• [Instructions to follow] Among the entries below, how many lines contain "loader"? Answer with the number only.

• [Source records]

+ + + + +

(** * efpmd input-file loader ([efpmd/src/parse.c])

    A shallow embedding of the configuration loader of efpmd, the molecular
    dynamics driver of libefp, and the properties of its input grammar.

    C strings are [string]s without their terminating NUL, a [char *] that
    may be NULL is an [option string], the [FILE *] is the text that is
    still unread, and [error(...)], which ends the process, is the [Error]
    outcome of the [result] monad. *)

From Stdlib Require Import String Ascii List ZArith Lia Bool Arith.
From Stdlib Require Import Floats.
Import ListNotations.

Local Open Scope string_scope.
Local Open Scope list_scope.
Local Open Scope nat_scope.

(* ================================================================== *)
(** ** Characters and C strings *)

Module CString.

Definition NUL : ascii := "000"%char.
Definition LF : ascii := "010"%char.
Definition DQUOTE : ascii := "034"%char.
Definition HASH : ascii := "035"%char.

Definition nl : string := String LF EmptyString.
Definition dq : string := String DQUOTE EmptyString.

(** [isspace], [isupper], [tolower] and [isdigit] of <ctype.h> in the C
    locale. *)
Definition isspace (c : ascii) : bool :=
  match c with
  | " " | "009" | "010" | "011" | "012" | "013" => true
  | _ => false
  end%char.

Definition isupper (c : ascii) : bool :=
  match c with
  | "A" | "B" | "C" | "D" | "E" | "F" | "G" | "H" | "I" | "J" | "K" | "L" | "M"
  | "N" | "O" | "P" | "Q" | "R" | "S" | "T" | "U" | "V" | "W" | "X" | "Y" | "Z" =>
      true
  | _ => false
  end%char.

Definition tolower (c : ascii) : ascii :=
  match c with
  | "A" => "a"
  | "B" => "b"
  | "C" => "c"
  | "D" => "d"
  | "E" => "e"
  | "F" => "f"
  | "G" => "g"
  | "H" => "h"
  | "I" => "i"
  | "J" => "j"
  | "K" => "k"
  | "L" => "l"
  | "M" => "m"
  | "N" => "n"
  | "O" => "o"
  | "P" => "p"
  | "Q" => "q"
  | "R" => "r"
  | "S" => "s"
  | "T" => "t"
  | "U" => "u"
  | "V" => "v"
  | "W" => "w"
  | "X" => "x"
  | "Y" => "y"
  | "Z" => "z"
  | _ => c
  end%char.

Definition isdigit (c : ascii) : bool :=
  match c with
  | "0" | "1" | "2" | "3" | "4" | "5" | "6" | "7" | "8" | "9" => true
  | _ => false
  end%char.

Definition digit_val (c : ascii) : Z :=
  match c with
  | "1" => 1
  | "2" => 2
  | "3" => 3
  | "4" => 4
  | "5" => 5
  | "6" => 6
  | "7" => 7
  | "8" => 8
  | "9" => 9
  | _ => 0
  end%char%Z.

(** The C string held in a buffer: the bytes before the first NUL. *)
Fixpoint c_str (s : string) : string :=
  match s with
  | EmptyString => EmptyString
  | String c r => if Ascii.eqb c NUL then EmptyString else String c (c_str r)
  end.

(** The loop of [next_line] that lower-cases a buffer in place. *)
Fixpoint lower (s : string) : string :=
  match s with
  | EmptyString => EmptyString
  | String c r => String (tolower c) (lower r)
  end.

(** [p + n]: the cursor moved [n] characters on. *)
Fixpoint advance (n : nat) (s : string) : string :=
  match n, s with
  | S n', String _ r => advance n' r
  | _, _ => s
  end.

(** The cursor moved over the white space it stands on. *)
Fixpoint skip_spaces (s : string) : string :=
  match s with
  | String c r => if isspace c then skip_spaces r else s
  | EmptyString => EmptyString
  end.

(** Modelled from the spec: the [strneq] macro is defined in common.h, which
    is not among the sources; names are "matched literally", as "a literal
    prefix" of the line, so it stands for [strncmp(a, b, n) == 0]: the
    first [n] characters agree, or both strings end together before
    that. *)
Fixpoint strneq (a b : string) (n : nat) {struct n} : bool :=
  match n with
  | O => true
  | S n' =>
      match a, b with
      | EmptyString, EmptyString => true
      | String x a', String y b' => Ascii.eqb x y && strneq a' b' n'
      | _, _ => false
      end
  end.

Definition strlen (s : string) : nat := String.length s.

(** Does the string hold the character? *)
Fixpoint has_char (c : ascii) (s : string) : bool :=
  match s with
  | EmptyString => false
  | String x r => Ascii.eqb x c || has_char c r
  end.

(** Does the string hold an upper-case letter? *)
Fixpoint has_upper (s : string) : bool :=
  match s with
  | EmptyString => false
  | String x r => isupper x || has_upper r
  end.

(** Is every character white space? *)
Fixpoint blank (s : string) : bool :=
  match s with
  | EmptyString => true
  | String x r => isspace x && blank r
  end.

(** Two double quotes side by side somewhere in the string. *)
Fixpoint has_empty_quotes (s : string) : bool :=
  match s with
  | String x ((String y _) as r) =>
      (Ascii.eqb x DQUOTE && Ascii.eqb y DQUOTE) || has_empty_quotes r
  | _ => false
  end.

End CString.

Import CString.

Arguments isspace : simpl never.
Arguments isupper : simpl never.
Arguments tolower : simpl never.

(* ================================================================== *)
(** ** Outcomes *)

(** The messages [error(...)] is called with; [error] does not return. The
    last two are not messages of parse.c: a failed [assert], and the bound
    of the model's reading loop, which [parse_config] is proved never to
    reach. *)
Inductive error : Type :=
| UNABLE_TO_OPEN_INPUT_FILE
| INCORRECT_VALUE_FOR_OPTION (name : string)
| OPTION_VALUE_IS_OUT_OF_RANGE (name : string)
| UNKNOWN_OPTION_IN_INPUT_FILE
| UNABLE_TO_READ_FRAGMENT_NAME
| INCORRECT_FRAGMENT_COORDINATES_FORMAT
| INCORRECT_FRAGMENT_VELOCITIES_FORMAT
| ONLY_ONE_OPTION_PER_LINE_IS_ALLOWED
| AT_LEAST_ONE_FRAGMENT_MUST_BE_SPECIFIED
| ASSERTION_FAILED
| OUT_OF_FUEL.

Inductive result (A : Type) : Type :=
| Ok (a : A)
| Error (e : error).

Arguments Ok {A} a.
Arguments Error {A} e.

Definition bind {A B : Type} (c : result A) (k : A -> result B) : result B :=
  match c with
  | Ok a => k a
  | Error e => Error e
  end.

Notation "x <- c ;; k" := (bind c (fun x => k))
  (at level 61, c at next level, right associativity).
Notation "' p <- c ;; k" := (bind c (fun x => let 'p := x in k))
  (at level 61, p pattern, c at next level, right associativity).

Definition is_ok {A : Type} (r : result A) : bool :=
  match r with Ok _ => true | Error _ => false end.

+ + + + +

• [The completed task] 2